La Cateratta o meglio la Cascata di Sabaloka ha una lunghezza di chilometri 17. Comincia al Sud, come già si è detto, al picco di Raoyan, e termina al Nord all'isola di Marnad.

La differenza di livello fra i due punti estremi superiore ed inferiore è di circa 13 metri. I due passi più pericolosi sono quelli al Sud ed al Nord dell'isola di Raoyan. La velocità delle acque è tale che il loro profilo trasversale è rappresentato da un arco di circolo, di cui la corda nella parte centrale della corrente si eleva oltre ad un metro al disopra del livello dell'acqua, che scorre lungo le sponde.

Il pilota che s'impegna alla discesa del Sabaloka deve, in quel passo difficile, mantenere la sua barca sulla linea che segna il culmine delle acque, altrimenti se appoggia a destra od a sinistra non gli riesce più di governarla, e va indubbiamente a sfracellarsi contro una delle numerose roccie.

Questo fenomeno non si avvera soltanto nel passo del Sabaloka, ma è pure accertato da diversi esploratori in altri punti del Nilo e specialmente alla 3ª od alla 4ª Cateratta, come vedremo in seguito.

Spinte da un forte vento del Nord, le barche impiegano due giorni a rimontare il Sabaloka (17 chilometri) durante le alte acque, nel qual tempo la velocità della corrente è di cinque metri per secondo. Alla discesa un buon pilota non mette più di due ore per uscire dalla Cateratta. Durante la magra la navigazione diventa più difficile frammezzo a quella lunga sequela di scogli, i quali non formano tuttavia il più serio degli ostacoli che devono vincere le navi percorrenti il Nilo da Khartoum ad Assouan.

A valle dell'isola di Marnad, la quale, come si è poc'anzi accennato, segna l'estremo limite a Nord della Cascata di Sabaloka, il fiume si estende per una larghezza considerevole e corre libero da ogni ostacolo sino a Chendy e Matammeh, villaggi situati quasi dirimpetto l'uno all'altro. Il primo, che fu un tempo centro popolato, è al giorno d'oggi quasi deserto; essa sentì acerbamente le crudeli misure di vendetta prese da Mehemet-Ali-Pacha verso i suoi abitanti per punirli dell'omicidio di un suo figliuolo. Il secondo villaggio (Matammeh), obbiettivo della spedizione inglese del 1884, inviata a soccorso del generale Gordon, era stata scelta in precedenza, quale punto estremo di una ferrovia, che partendo da Wady-Halfa, costeggiando il Nilo sino ad Amboukol, al chilometro 600, avrebbe attraversato dal Nord-Ovest al Sud-Est il deserto di Bayouda e sarebbe venuta a sboccare a Matammeh al chilometro 889. Questa linea, che doveva raccogliere tutto il commercio dell'alto bacino del Nilo e portarlo in Egitto, ebbe soltanto un principio di esecuzione.

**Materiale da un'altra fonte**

(** * Gentle Pomodoro: session lifecycle and log-entry derivation

    A shallow embedding of the two classes that make up the core of the
    plugin, [TimerEngine] (main.ts) and [LogManager] (logManager.ts),
    together with the properties the specification states about them.

    Conventions of the embedding.
    - A JavaScript number that holds a count of milliseconds, seconds or
      minutes is a [Z]; the source only adds, subtracts, multiplies by
      constants and compares such values, and [Math.floor (x / 1000)] is
      [x / 1000] on [Z] (floor division).
    - A [moment] object is the instant it denotes, in milliseconds since the
      epoch.  Every ambient clock read ([moment()], [Date.now()]) is an
      explicit argument of the operation that performs it, one argument per
      call site.
    - The vault is a pair of a set of folders and a finite map from paths to
      file contents.
    - Listeners are represented by the trace of the snapshots emitted to
      them. *)

From Stdlib Require Import ZArith String Ascii List Lia DecimalString.
From stdpp Require Import base option gmap strings list.

Local Open Scope Z_scope.
Local Open Scope string_scope.

(** ** JavaScript primitives used by the source *)

Module JS.

(** [`${n}`] for an integral number [n] (of magnitude below 10^21, where
    JavaScript prints all the digits). *)
Definition of_number (n : Z) : string := NilZero.string_of_int (Z.to_int n).

(** [Number.MAX_SAFE_INTEGER], 2^53 - 1: up to this magnitude the integers
    are numbers of JavaScript and their sums and products are exact. *)
Definition MAX_SAFE_INTEGER : Z := 9007199254740991.

(** [x || d] on strings: the empty string is falsy. *)
Definition or_default (x d : string) : string :=
  if String.eqb x "" then d else x.
Lemma second_unlock_does_not_extend_witness :
  isUnlocked (snd (fst (unlock "Tr0ub4dor&3" tenMinutesIn))) = true /\
  (900000 - clock tenMinutesIn < 15 * 60 * 1000)%N /\
  isUnlocked
    (fst (advance (900000 - clock tenMinutesIn)
            (snd (fst (unlock "Tr0ub4dor&3" tenMinutesIn))))) = false /\
  pendingTimers
    (fst (advance (900000 - clock tenMinutesIn)
            (snd (fst (unlock "Tr0ub4dor&3" tenMinutesIn))))) = [].
Proof.
  apply (@second_unlock_does_not_extend toy "Tr0ub4dor&3" tenMinutesIn _
           [SetTimeout 2 900000] 1%positive 900000%N).
  - repeat split.
  - reflexivity.
  - reflexivity.
Defined.

(** X13. A password saved while the key is in memory can be read back:
    the ['passwords'] store holds, under the id of the entry, an envelope
    that decrypts under that key to the JSON text of the entry, and the
    entries under other ids, the key manager and its timers are untouched.
    While Locked, [savePassword] fails and leaves the store as it was.
    AES-GCM is assumed functionally correct. *)
Theorem saved_password_reads_back
    {P : Primitives} (C : Correct P)
    (entry : PasswordEntry) (w : World) (key : CryptoKey) :
  masterKey (manager w) = Some key ->
  let w' := snd (savePassword entry w) in
  fst (savePassword entry w) = true /\
  (exists stored,
      passwords w' !! entry_id entry = Some stored /\
      decrypt stored key = inr (TextEncoder_encode (json entry))) /\
  (forall other, other <> entry_id entry ->
      passwords w' !! other = passwords w !! other) /\
  manager w' = manager w /\ pendingTimers w' = pendingTimers w /\
  (forall locked : World,
      isUnlocked locked = false ->
      fst (savePassword entry locked) = false /\
      passwords (snd (savePassword entry locked)) = passwords locked).
Proof.
  intros Hk w'. subst w'. unfold savePassword. rewrite Hk.
  pose proof (decrypt_encrypt (json entry) key (entropy w)) as Hrt.
  destruct (encrypt (json entry) key (entropy w)) as [encrypted e'].
  simpl in *.
  split; [reflexivity|]. split.
  { exists encrypted. now rewrite lookup_insert_eq. }
  split.
  { intros other Hne. now rewrite lookup_insert_ne. }
  split; [reflexivity|]. split; [reflexivity|].
  intros locked Hl. unfold isUnlocked in Hl.
  destruct (masterKey (manager locked)); [discriminate|]. auto.
Qed.

Lemma saved_password_reads_back_witness :
  let w' := snd (savePassword p1 unlocked0) in
  fst (savePassword p1 unlocked0) = true /\
  (exists stored,
      passwords w' !! entry_id p1 = Some stored /\
      @decrypt toy stored (@deriveKey toy "Tr0ub4dor&3" salt0)
        = inr (TextEncoder_encode (json p1))) /\
  (forall other, other <> entry_id p1 ->
      passwords w' !! other = passwords unlocked0 !! other) /\
  manager w' = manager unlocked0 /\ pendingTimers w' = pendingTimers unlocked0 /\
  (forall locked : @World toy,
      isUnlocked locked = false ->
      fst (savePassword p1 locked) = false /\
      passwords (snd (savePassword p1 locked)) = passwords locked).
Proof.
  apply (@saved_password_reads_back toy toy_correct p1 unlocked0
           (@deriveKey toy "Tr0ub4dor&3" salt0)).
  reflexivity.
Defined.

End KeyManagerHistories.

(* --------------------------------------------------------------------- *)
(** ** Spending analytics: errors, categories and members                 *)
(* --------------------------------------------------------------------- *)

Section AnalyticsMoreFacts.
Import SubscriptionAnalytics Samples.

(** The loop throws exactly when it meets a subscription whose category
    was not initialised. *)
Lemma forEach_accumulate_None settings (l : list SubscriptionEntry) :
  forall acc,
    forEach (accumulate settings) l acc = None <->
    exists sub, In sub l /\ acc !! categoryOf sub = None.
Proof.
  induction l as [|x l IH]; intros acc; simpl.
  - split; [discriminate|intros (? & [] & _)].
  - unfold accumulate at 1.
    destruct (acc !! categoryOf x) as [dx|] eqn:Hx.
    + rewrite IH. split.
      * intros (sub & Hin & Hnone). exists sub. split; [now right|].
        rewrite lookup_insert in Hnone. case_decide; [discriminate|exact Hnone].
      * intros (sub & [<-|Hin] & Hnone); [congruence|].
        exists sub. split; [exact Hin|].
        rewrite lookup_insert. case_decide; [congruence|exact Hnone].
    + split; [|reflexivity]. intros _. exists x. auto.
Qed.

(** X14. [categoryAnalytics] throws exactly when some active subscription
    has a category (its own, or 'Other' when it has none) that is not one
    of [SUBSCRIPTION_CATEGORIES]; inactive subscriptions never make it
    throw. *)
Theorem categoryAnalytics_throws_iff
    (cats : list string) (settings : CurrencySettings)
    (subs : list SubscriptionEntry) :
  categoryAnalytics cats settings subs = None <->
  exists sub,
    In sub subs /\ isActive sub = true /\ ~ In (categoryOf sub) cats.
Proof.
  unfold categoryAnalytics. rewrite forEach_accumulate_None. split.
  - intros (sub & Hin & Hnone). apply filter_In in Hin as [Hin Hact].
    exists sub. repeat split; try assumption.
    intros Hc. apply initCategories_is_Some in Hc as [d Hd]. congruence.
  - intros (sub & Hin & Hact & Hnot). exists sub. split.
    + apply filter_In. auto.
    + destruct (initCategories cats !! categoryOf sub) eqn:Hd; [|reflexivity].
      exfalso. apply Hnot. apply initCategories_is_Some. eauto.
Qed.

(** The members of a category grow with the loop, in list order. *)
Lemma forEach_accumulate_members settings (l : list SubscriptionEntry) :
  forall acc data,
    forEach (accumulate settings) l acc = Some data ->
    forall c d0,
      acc !! c = Some d0 ->
      exists d, data !! c = Some d /\
        subscriptions d =
          subscriptions d0
          ++ List.filter (fun sub => String.eqb (categoryOf sub) c) l /\
        count d =
          (count d0
           + N.of_nat (length (List.filter
                                 (fun sub => String.eqb (categoryOf sub) c) l)))%N.
Proof.
  induction l as [|x l IH]; simpl; intros acc data Hrun c d0 Hc.
  - injection Hrun as <-. exists d0. rewrite app_nil_r. split; [exact Hc|].
    split; [reflexivity|lia].
  - destruct (accumulate settings acc x) as [acc'|] eqn:Hacc; [|discriminate].
    unfold accumulate in Hacc.
    destruct (acc !! categoryOf x) as [dx|] eqn:Hx; [|discriminate].
    injection Hacc as <-.
    destruct (String.eqb_spec (categoryOf x) c) as [Heq|Hne].
    + subst c. assert (dx = d0) by congruence. subst dx.
      destruct (IH _ data Hrun (categoryOf x) _ (lookup_insert_eq _ _ _))
        as (d & Hd & Hs & Hn).
      exists d. split; [exact Hd|]. simpl in *. split.
      * now rewrite Hs, <- app_assoc.
      * rewrite Hn. lia.
    + apply (IH _ data Hrun c d0). now rewrite lookup_insert_ne.
Qed.
(** While a lease lasts, every acquire fails and leaves the store as it
    is, the holder's own second acquire included; from the instant the
    lease runs out, the first acquire of any process succeeds. *)
Theorem acquire_blocked_until_expiry
    (sid : string) (pid ttl now : Z) (st : store) :
  0 < ttl ->
  read now (session_owner st) sid = None ->
  exists st',
    run (acquireSessionOwnership sid pid ttl) [] now st = (Returned true, st')
    /\ (forall q ttl' now', 0 < ttl' -> now' < now + ttl ->
          run (acquireSessionOwnership sid q ttl') [] now' st'
          = (Returned false, st'))
    /\ (forall q ttl' now', 0 < ttl' -> now + ttl <= now' ->
          run (acquireSessionOwnership sid q ttl') [] now' st'
          = (Returned true,
             Store (<[sid := Entry (String_of q) (now' + ttl')]>
                      (session_owner st'))
                   (outbound_session st'))).
Proof.
  intros Httl Hfree. eexists. split; [now apply acquire_free |].
  split.
  - intros q ttl' now' Httl' Hlt.
    apply (acquire_taken _ _ _ _ _ (String_of pid)); [exact Httl' |].
    cbn [session_owner]. unfold read, live. rewrite lookup_insert_eq.
    cbn [value expiresAt].
    destruct (Z.ltb_spec now' (now + ttl)); [reflexivity | lia].
  - intros q ttl' now' Httl' Hge.
    apply acquire_free; [exact Httl' |].
    cbn [session_owner]. unfold read, live. rewrite lookup_insert_eq.
    cbn [value expiresAt].
    destruct (Z.ltb_spec now' (now + ttl)); [lia | reflexivity].
Qed.

Lemma acquire_blocked_until_expiry_witness :
  exists st',
    run (acquireSessionOwnership "s1" 101 30) [] 0 Redis.empty
    = (Returned true, st')
    /\ run (acquireSessionOwnership "s1" 101 30) [] 29 st'
       = (Returned false, st')
    /\ fst (run (acquireSessionOwnership "s1" 202 30) [] 30 st')
       = Returned true.
Proof.
  destruct (acquire_blocked_until_expiry "s1" 101 30 0 Redis.empty)
    as (st' & Hacq & Hblocked & Hfree); [lia | reflexivity |].
  exists st'. split; [exact Hacq |]. split.
  - apply Hblocked; lia.
  - rewrite (Hfree 202 30 30); [reflexivity | lia | lia].
Defined.

(** Releasing a lease one holds deletes it, and any process can then
    acquire it at once; a release by anybody else answers [false] and
    leaves the lease, whatever the connection does; and when the [DEL]
    of the holder fails, the release answers [false] and the lease stays
    until it runs out. *)
Theorem release_frees_the_lease
    (sid : string) (pid now e : Z) (st : store) :
  session_owner st !! sid = Some (Entry (String_of pid) e) ->
  now < e ->
  let st' := Store (delete sid (session_owner st)) (outbound_session st) in
  run (releaseSessionOwnership sid pid) [] now st = (Returned true, st')
  /\ (forall q ttl, 0 < ttl ->
        fst (run (acquireSessionOwnership sid q ttl) [] now st')
        = Returned true)
  /\ (forall other faults, other <> pid ->
        run (releaseSessionOwnership sid other) faults now st
        = (Returned false, st))
  /\ run (releaseSessionOwnership sid pid) [false; true] now st
     = (Returned false, st).
Proof.
  intros Hst Hlive st'.
  pose proof (read_live now _ _ _ _ Hst Hlive) as Hread.
  repeat apply conj.
  - unfold releaseSessionOwnership. unfold_prog. cbn.
    rewrite Hread, falsy_String_of.
    rewrite bool_decide_eq_true_2 by reflexivity. reflexivity.
  - intros q ttl Httl. rewrite acquire_free; [reflexivity | exact Httl |].
    unfold st', read. cbn [session_owner]. now rewrite lookup_delete_eq.
  - intros other faults Hne.
    unfold releaseSessionOwnership. unfold_prog.
    destruct faults as [| [|] rest]; cbn; try reflexivity;
      rewrite Hread, falsy_String_of;
      (rewrite bool_decide_eq_false_2;
       [reflexivity
       | intros [= Heq]; apply Hne; symmetry; now apply String_of_inj]).
  - unfold releaseSessionOwnership. unfold_prog. cbn.
    rewrite Hread, falsy_String_of.
    rewrite bool_decide_eq_true_2 by reflexivity. reflexivity.
Qed.

Lemma release_frees_the_lease_witness :
  run (releaseSessionOwnership "s1" 202) [] 35 held_by_202
  = (Returned true, Redis.empty)
  /\ run (releaseSessionOwnership "s1" 101) [] 35 held_by_202
     = (Returned false, held_by_202).
Proof.
  destruct (release_frees_the_lease "s1" 202 35 40 held_by_202)
    as (Hrel & _ & Hother & _); [reflexivity | lia |].
  split.
  - rewrite Hrel. reflexivity.
  - apply Hother. lia.
Defined.

(** *** Acquire alone, interleaved command by command *)

Lemma one_holder_of_recorded sid w :
  granted_is_recorded sid w -> at_most_one_holder w.
Proof.
  intros Hinv p q Hp Hq. unfold holds in Hp, Hq.
  destruct (last_answer p (history w)) as [cp |] eqn:Hlp; [| discriminate].
  destruct (last_answer q (history w)) as [cq |] eqn:Hlq; [| discriminate].
  apply andb_prop in Hp as [Hp Hnp]. apply andb_prop in Hp as [Hrp Hwp].
  apply andb_prop in Hq as [Hq Hnq]. apply andb_prop in Hq as [Hrq Hwq].
  apply Z.ltb_lt in Hnp, Hnq.
  assert (Hp' : what cp <> Release) by (destruct (what cp); congruence).
  assert (Hq' : what cq <> Release) by (destruct (what cq); congruence).
  pose proof (Hinv p cp Hlp Hrp Hp' Hnp) as Hrecp.
  pose proof (Hinv q cq Hlq Hrq Hq' Hnq) as Hrecq.
  rewrite Hrecp in Hrecq. injection Hrecq as Heq _.
  now apply String_of_inj.
Qed.
Definition sampleConfig : Config :=
  {| typesDir := "/project/.generated/types";
     wxtDir := "/project/.generated";
     outDir := "/project/.output/chrome-mv3";
     publicDir := "/project/public";
     root := "/project";
     outBaseDir := "/project/.output";
     userModules :=
       [ {| module_type := "node_module"; module_id := "@wxt-dev/i18n" |};
         {| module_type := "local"; module_id := "my-module" |} ];
     extensionApi := "chrome";
     alias := [("@", "/project/src")];
     default_locale := Some "en" |}.

(** The hooks of a project whose modules contribute [extra] to the entries
    and leave the public paths alone. *)
Definition appending (extra : list WxtDirEntry) : Hooks :=
  {| prepare_types := fun entries => Ok (entries ++ extra);
     prepare_publicPaths := fun paths => Ok paths |}.

Definition sampleWxt : Wxt :=
  {| config := sampleConfig; hooks := appending [] |}.

(** A project with one public file, whose name holds two dollar signs. *)
Definition dollarEnv : Env :=
  {| getEntrypointBundlePath := getEntrypointBundlePath sampleEnv;
     isHtmlEntrypoint := isHtmlEntrypoint sampleEnv;
     getGlobals := getGlobals sampleEnv;
     getEntrypointGlobals := getEntrypointGlobals sampleEnv;
     normalizePath := forwardSlashes;
     getPublicFiles := ["a$$b.png"];
     JSON_parse := JSON_parse sampleEnv;
     cwd := "/project" |}.

(** The locale file of the specification: two messages. *)
Definition greetings : Catalog :=
  [ ("greet",
     {| details_message := Some "Hello"; details_description := None |});
    ("farewell",
     {| details_message := Some "Bye"; details_description := None |}) ].

(** A project whose module contributes a file entry under the path of the
    paths declaration file. *)
Definition clashingWxt : Wxt :=
  {| config := sampleConfig;
     hooks := appending
       [ FileEntry {| path := "types/paths.d.ts";
                      text := "// mine";
                      tsReference := None |} ] |}.

(** A disk whose default locale file is not JSON. *)
Definition brokenDisk : Disk :=
  {| dirs := fun _ => false;
     files := fun p =>
       if String.eqb p "/project/public/_locales/en/messages.json"
       then Some "{" else None;
     written := [] |}.

(** A disk that holds a main declaration file of an earlier pass. *)
Definition staleDisk : Disk :=
  {| dirs := fun _ => false;
     files := fun p =>
       if String.eqb p "/project/.generated/wxt.d.ts"
       then Some "// old" else None;
     written := [] |}.

Definition sampleEntrypoints : list Entrypoint :=
  [ {| outputPath := "b"; isHtml := false |};
    {| outputPath := "a"; isHtml := true |} ].
(** X2. In every room after every event of every run from the empty manager,
    whatever sockets fail: a room with nothing scheduled is paused at
    position 0, and a playing room has a current track. *)
Theorem idle_after_every_event
    (Number_toString : float -> string) (String_toNumber : string -> float)
    (extractYouTubeId : JsValue -> option string)
    (evs : list (Env * Inbound)) :
  exists m,
    run_events Number_toString String_toNumber extractYouTubeId evs constructor_
      = Some m /\
    forall roomId r, rooms m !! roomId = Some r ->
      (currentIndex r = (-1)%Z -> playbackState r = paused /\ elapsed r = 0%float) /\
      (playbackState r = playing -> exists t, currentTrack r = Some t).
Proof.
  destruct (schedule_run Number_toString String_toNumber extractYouTubeId
              (fun r => I1 r /\ idle_ok r)) with (evs := evs)
    as (m & Hrun & HR).
  - intros r r' (H1 & H2 & H3 & H4 & H5 & H6) [HI Hd]. split.
    + unfold I1 in *. rewrite H1, H2. exact HI.
    + unfold idle_ok in *. rewrite H2, H3, H5. exact Hd.
  - intros r r' Hu [HI Hd]. split; [eapply update_I1 | eapply update_idle]; eauto.
  - intros id name now. split; [unfold I1, len; cbn; lia|].
    intros _. split; reflexivity.
  - exists m. split; [exact Hrun|]. intros roomId r Hr.
    destruct (HR _ _ Hr) as [HI Hd]. split; [exact Hd|].
    intros Hp. destruct (currentTrack r) as [t|] eqn:Ht; [eauto|].
    apply I1_currentTrack in Ht; [|exact HI].
    destruct (Hd Ht) as [Hq _]. congruence.
Qed.

(** X3. In every room after every event of every run from the empty manager,
    whatever sockets fail and whatever durations the frames carry, the
    crossfade duration lies between 0 and 8. *)
Theorem crossfade_after_every_event
    (Number_toString : float -> string) (String_toNumber : string -> float)
    (extractYouTubeId : JsValue -> option string)
    (evs : list (Env * Inbound)) :
  exists m,
    run_events Number_toString String_toNumber extractYouTubeId evs constructor_
      = Some m /\
    forall roomId r, rooms m !! roomId = Some r ->
      (0 <=? crossfadeDuration r)%float = true /\
      (crossfadeDuration r <=? 8)%float = true.
Proof.
  destruct (schedule_run Number_toString String_toNumber extractYouTubeId
              crossfade_ok) with (evs := evs) as (m & Hrun & HR).
  - intros r r' (H1 & H2 & H3 & H4 & H5 & H6). unfold crossfade_ok.
    rewrite H6. trivial.
  - apply update_crossfade_ok.
  - intros id name now. split; reflexivity.
  - exists m. split; [exact Hrun|]. exact HR.
Qed.

(** ** Membership: connections, users and votes *)

Section JsMapNoDup.
Context {V : Type}.
Implicit Types (m : JsMap.t V) (k : string).

Lemma JsMap_keys_set_absent m k v :
  k ∉ JsMap.keys m -> JsMap.keys (JsMap.set k v m) = (JsMap.keys m ++ [k])%list.
Proof.
  unfold JsMap.keys. induction m as [|[k0 v0] m IH]; simpl; [reflexivity|].
  intros Hnot. destruct (decide (k0 = k)) as [->|Hne]; simpl.
  - exfalso. apply Hnot. left.
  - rewrite IH; [reflexivity|]. intros H. apply Hnot. right. exact H.
Qed.

Lemma JsMap_keys_set_present m k v :
  k ∈ JsMap.keys m -> JsMap.keys (JsMap.set k v m) = JsMap.keys m.
Proof.
  unfold JsMap.keys. induction m as [|[k0 v0] m IH]; simpl.
  - intros H. inversion H.
  - intros H. destruct (decide (k0 = k)) as [->|Hne]; simpl; [reflexivity|].
    rewrite IH; [reflexivity|]. inversion H; subst; [congruence | assumption].
Qed.

Lemma JsMap_keys_set_NoDup m k v :
  NoDup (JsMap.keys m) -> NoDup (JsMap.keys (JsMap.set k v m)).
Proof.
  intros Hnd. destruct (decide (k ∈ JsMap.keys m)) as [Hin|Hout].
  - rewrite JsMap_keys_set_present by exact Hin. exact Hnd.
  - rewrite JsMap_keys_set_absent by exact Hout.
    apply NoDup_app. split; [exact Hnd|]. split.
    + intros x Hx Hx'. apply list_elem_of_singleton in Hx'. subst. auto.
    + apply NoDup_singleton.
Qed.

Lemma JsMap_keys_delete_NoDup m k :
  NoDup (JsMap.keys m) -> NoDup (JsMap.keys (JsMap.delete k m)).
Proof.
  induction m as [|[k0 v0] m IH]; simpl; [trivial|].
  intros Hnd. apply NoDup_cons in Hnd. destruct Hnd as [Hk0 Hnd].
  destruct (decide (k0 = k)) as [->|Hne]; [apply IH; exact Hnd|].
  change (NoDup (k0 :: JsMap.keys (JsMap.delete k m))).
  apply NoDup_cons. split; [|apply IH; exact Hnd].
  intros H. apply JsMap_keys_delete in H. apply Hk0. apply H.
Qed.

Lemma JsMap_keys_nil m : JsMap.size m = O -> JsMap.keys m = [].
Proof. destruct m; [reflexivity | discriminate]. Qed.

End JsMapNoDup.

Lemma votes_bound r :
  votes_ok r -> (size (skipVotes r) <= JsMap.size (users r))%nat.
Proof.
  intros [Hnd Hsub]. rewrite JsMap_size_keys.
  change (size (skipVotes r)) with (length (elements (skipVotes r))).
  apply submseteq_length, NoDup_submseteq; [apply NoDup_elements|].
  intros x Hx. apply Hsub. apply elem_of_elements. exact Hx.
Qed.

Lemma seated_alter f k m :
  (forall r u c, rooms m !! k = Some r -> connections m !! u = Some c ->
     u ∈ JsMap.keys (users r) -> u ∈ JsMap.keys (users (f r))) ->
  seated m -> seated (set_rooms (alter f k (rooms m)) m).
Proof.
  intros Hf Hs u c Hc. cbn in Hc. destruct (Hs u c Hc) as (r & Hr & Hu).
  cbn [rooms set_rooms].
  destruct (decide (k = conn_roomId c)) as [->|Hne].
  - exists (f r). rewrite lookup_alter_eq, Hr. split; [reflexivity|]. eauto.
  - exists r. rewrite lookup_alter_ne by exact Hne. auto.
Qed.

Lemma seated_unbind v c m : seated m -> seated (unbind v c m).
Proof.
  intros Hs u cu Hcu. cbn in Hcu. apply lookup_delete_Some in Hcu.
  destruct Hcu as [_ Hcu]. exact (Hs u cu Hcu).
Qed.

Section Membership.
Variable Number_toString : float -> string.
Variable String_toNumber : string -> float.
Variable extractYouTubeId : JsValue -> option string.

Lemma membership_handle env ev :
  keeps_fresh membership unused_room env
    (handle Number_toString String_toNumber env extractYouTubeId ev).
Proof.
  apply (inv_handle _ _ _ _ _ (fun _ => True));
    [| | | | |destruct ev; cbn; trivial].
  - intros env' v. apply keeps_leaveRoom.
    + intros m v' c [Hs _] Hc Hr. destruct (Hs _ _ Hc) as (r & Hr' & _).
      congruence.
    + intros m v' c r [Hs Hv] Hc Hr. split.
      * unfold exit_room. apply seated_alter; [|apply seated_unbind; exact Hs].
        intros r0 u cu _ Hcu Hu. cbn. apply JsMap_keys_delete.
        split; [exact Hu|]. intros ->. cbn in Hcu.
        rewrite lookup_delete_eq in Hcu. discriminate.
      * unfold exit_room. apply all_rooms_alter; [|exact Hv].
        intros r0 _ [Hnd Hsub]. split; cbn.
        -- apply JsMap_keys_delete_NoDup. exact Hnd.
        -- intros x Hx. apply elem_of_difference in Hx. destruct Hx as [Hx Hne].
           apply JsMap_keys_delete. split; [apply Hsub; exact Hx|].
           intros ->. apply Hne. apply elem_of_singleton. reflexivity.
    + intros m v' roomId [Hs Hv]. split.
      * apply seated_alter; [|exact Hs]. intros r0 u cu _ _ Hu.
        rewrite users_migrate_host. exact Hu.
      * apply all_rooms_alter; [|exact Hv]. intros r0 _ H.
        unfold votes_ok. rewrite users_migrate_host.
        unfold migrate_host. destruct (decide _); [destruct (_ <? _)%nat|];
          exact H.
    + intros m roomId r [Hs Hv] Hr Hsz. split.
      * intros u c Hc. cbn in Hc. destruct (Hs u c Hc) as (r0 & Hr0 & Hu).
        exists r0. split; [|exact Hu]. cbn. rewrite lookup_delete_ne; [exact Hr0|].
        intros Heq. rewrite <- Heq, Hr in Hr0. injection Hr0 as <-.
        rewrite (JsMap_keys_nil _ Hsz) in Hu. inversion Hu.
      * apply all_rooms_delete. exact Hv.
  - intros m k r r' [Hs Hv] Hr Hu.
    destruct (update_membership _ _ _ Hu) as (Hus & _ & _ & Hvs). split.
    + apply seated_alter; [|exact Hs]. intros r0 u cu Hr0 _ H.
      rewrite Hr in Hr0. injection Hr0 as <-. rewrite Hus. exact H.
    + apply all_rooms_alter; [|exact Hv]. intros r0 Hr0 [Hnd Hsub].
      rewrite Hr in Hr0. injection Hr0 as <-. unfold votes_ok. rewrite Hus.
      split; [exact Hnd|]. intros x Hx. apply Hsub, Hvs, Hx.
  - intros m u c r [Hs Hv] Hc Hr. split.
    + apply seated_alter; [|exact Hs]. intros r0 u' cu Hr0 _ H.
      rewrite Hr in Hr0. injection Hr0 as <-. exact H.
    + apply all_rooms_alter; [|exact Hv]. intros r0 Hr0 [Hnd Hsub].
      rewrite Hr in Hr0. injection Hr0 as <-. split; [exact Hnd|].
      cbn. intros x Hx. apply elem_of_union in Hx. destruct Hx as [Hx|Hx].
      * apply Hsub, Hx.
      * apply elem_of_singleton in Hx. subst x.
        destruct (Hs _ _ Hc) as (r1 & Hr1 & Hu1).
        rewrite Hr in Hr1. injection Hr1 as <-. exact Hu1.
  - intros m roomId r ws u user [Hs Hv] _ Hr. unfold joined.
    assert (Hk : forall x, x ∈ JsMap.keys (users (seat_user u user r)) <->
                           x = u \/ x ∈ JsMap.keys (users r)).
    { intros x. unfold seat_user.
      destruct (_ =? _)%nat; cbn [users set_users set_hostId];
        apply JsMap_keys_set. }
    split.
    + intros v c. cbn. intros Hc. apply lookup_insert_Some in Hc.
      destruct Hc as [[<- <-] | [Hne Hc]]; cbn.
      * eexists. rewrite lookup_alter_eq, Hr. split; [reflexivity|].
        apply Hk. left. reflexivity.
      * destruct (Hs v c Hc) as (r0 & Hr0 & Hv0).
        destruct (decide (roomId = conn_roomId c)) as [->|Hne'].
        -- eexists. rewrite lookup_alter_eq, Hr0. split; [reflexivity|].
           rewrite Hr in Hr0. injection Hr0 as <-. apply Hk. right. exact Hv0.
        -- exists r0. rewrite lookup_alter_ne by exact Hne'. auto.
    + apply (all_rooms_alter votes_ok (fun _ => seat_user u user r) roomId
               (set_connections _ (set_wsToUser _ m))); [|exact Hv].
      intros r0 Hr0 [Hnd Hsub]. cbn in Hr0. rewrite Hr in Hr0.
      injection Hr0 as <-. split.
      * unfold seat_user.
        destruct (_ =? _)%nat; cbn [users set_users set_hostId];
          apply JsMap_keys_set_NoDup; exact Hnd.
      * intros x Hx. apply Hk. right. apply Hsub.
        unfold seat_user in Hx. destruct (_ =? _)%nat; exact Hx.
  - intros m id name now [Hs Hv] Hfresh. unfold unused_room in Hfresh. split.
    + intros u c Hc. cbn in Hc. destruct (Hs u c Hc) as (r0 & Hr0 & Hu).
      exists r0. split; [|exact Hu]. cbn. rewrite lookup_insert_ne; [exact Hr0|].
      intros Heq. rewrite <- Heq in Hr0. congruence.
    + apply all_rooms_insert; [|exact Hv]. split; cbn.
      * apply NoDup_nil. trivial.
      * intros x Hx. apply not_elem_of_empty in Hx. contradiction.
Qed.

Sotto a Chendy si riscontra una serie di alti fondi conosciuti col nome di Abou-el-Ramleh assai difficili ad oltrepassarsi dalle barche, che vengono dal Nord. Sulle rive del Nilo, non potendosi in quel percorso praticare vie di alaggio, le navi sono costrette a mantenersi in mezzo alla corrente e ad attendere che il vento permetta loro di rimontarla.

I vapori, ai quali occorra una profondità di acqua minore di 0,90, possono, senza difficoltà, percorrere questa parte del Nilo durante tutto l'anno e nei due sensi.

Nelle piene e quando non vi è calma perfetta, il vento viene quasi costantemente dal Sud; le barche, che oltre ad avere il vento sfavorevole devono lottare contro la corrente, impiegano più di un mese a percorrere la distanza che separa Kendy da Khartoum.

Nel periodo della magra si produce l'effetto opposto; i venti soffiando allora dal Nord contrastano la discesa delle navi, che la corrente non ha più la forza di trascinare.